What you have to do
Copy every line below that has the word "Require" in it.

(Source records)
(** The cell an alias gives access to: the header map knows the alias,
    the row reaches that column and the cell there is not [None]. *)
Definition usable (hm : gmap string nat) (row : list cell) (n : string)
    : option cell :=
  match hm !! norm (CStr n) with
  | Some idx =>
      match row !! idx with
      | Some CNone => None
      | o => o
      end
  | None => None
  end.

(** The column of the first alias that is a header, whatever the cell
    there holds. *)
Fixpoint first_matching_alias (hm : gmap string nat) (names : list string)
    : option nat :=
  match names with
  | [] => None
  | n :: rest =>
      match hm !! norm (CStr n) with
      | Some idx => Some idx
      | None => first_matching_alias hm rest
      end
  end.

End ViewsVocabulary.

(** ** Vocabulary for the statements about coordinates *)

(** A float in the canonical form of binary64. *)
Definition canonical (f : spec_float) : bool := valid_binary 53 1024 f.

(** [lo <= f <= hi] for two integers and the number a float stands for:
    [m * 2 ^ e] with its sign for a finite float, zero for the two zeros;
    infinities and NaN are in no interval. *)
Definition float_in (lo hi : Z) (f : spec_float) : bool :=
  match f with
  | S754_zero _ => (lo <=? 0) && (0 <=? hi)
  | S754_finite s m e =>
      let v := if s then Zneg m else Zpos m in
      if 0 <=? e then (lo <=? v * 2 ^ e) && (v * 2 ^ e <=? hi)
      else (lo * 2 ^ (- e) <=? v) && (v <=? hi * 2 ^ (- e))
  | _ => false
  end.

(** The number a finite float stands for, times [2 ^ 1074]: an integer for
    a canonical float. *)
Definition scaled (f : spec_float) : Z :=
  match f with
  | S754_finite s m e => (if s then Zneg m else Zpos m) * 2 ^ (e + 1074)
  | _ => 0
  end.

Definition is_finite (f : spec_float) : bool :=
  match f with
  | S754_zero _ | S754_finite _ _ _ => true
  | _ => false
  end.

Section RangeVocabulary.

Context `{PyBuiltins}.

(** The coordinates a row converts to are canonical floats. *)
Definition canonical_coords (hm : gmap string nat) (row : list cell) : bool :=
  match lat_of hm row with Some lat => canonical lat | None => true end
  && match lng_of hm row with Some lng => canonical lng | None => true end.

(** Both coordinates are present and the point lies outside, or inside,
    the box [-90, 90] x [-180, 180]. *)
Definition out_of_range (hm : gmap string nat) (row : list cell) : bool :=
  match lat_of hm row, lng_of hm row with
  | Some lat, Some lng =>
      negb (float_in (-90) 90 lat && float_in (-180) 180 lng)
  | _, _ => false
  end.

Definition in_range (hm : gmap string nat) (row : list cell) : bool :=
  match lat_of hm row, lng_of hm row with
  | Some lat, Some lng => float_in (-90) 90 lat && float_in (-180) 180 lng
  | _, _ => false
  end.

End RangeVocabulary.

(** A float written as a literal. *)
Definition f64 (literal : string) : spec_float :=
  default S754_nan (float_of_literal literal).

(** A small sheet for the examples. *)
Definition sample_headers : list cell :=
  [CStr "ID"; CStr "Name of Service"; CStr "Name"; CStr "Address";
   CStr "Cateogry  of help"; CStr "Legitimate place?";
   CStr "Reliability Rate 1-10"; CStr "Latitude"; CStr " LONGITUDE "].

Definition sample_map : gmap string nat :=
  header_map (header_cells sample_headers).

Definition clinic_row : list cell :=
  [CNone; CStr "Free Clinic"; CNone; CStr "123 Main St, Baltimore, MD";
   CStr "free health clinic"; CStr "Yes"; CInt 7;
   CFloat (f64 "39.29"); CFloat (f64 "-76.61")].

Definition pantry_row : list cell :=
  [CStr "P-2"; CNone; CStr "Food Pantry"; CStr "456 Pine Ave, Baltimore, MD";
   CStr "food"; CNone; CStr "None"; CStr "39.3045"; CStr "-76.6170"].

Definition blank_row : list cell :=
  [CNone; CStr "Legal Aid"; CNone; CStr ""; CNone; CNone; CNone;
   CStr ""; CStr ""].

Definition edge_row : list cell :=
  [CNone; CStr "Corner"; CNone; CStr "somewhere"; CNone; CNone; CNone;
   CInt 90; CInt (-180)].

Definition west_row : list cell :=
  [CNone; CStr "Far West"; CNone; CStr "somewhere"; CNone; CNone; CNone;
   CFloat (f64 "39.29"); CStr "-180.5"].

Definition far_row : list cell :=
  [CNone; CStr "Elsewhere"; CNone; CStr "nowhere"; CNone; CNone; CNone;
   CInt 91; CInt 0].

* * *

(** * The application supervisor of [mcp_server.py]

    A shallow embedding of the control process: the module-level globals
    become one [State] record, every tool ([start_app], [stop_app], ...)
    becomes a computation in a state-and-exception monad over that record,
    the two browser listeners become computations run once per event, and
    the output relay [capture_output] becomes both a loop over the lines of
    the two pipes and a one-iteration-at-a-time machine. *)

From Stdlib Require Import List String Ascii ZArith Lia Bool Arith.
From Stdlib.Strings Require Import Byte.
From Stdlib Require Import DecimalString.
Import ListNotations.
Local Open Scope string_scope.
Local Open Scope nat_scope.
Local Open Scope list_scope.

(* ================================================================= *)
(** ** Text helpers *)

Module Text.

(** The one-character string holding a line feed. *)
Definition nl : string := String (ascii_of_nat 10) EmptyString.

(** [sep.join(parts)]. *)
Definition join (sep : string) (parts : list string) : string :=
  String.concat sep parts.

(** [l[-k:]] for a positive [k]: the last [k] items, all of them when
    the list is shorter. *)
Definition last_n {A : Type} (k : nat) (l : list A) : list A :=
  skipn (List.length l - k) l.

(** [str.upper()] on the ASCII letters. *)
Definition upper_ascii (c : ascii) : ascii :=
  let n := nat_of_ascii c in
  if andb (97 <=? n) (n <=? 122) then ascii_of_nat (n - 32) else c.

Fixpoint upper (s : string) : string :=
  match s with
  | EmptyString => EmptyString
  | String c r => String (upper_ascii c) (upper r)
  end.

Answer section
From Stdlib Require Import List String Ascii ZArith Lia Bool Arith.
From Stdlib.Strings Require Import Byte.
From Stdlib Require Import DecimalString.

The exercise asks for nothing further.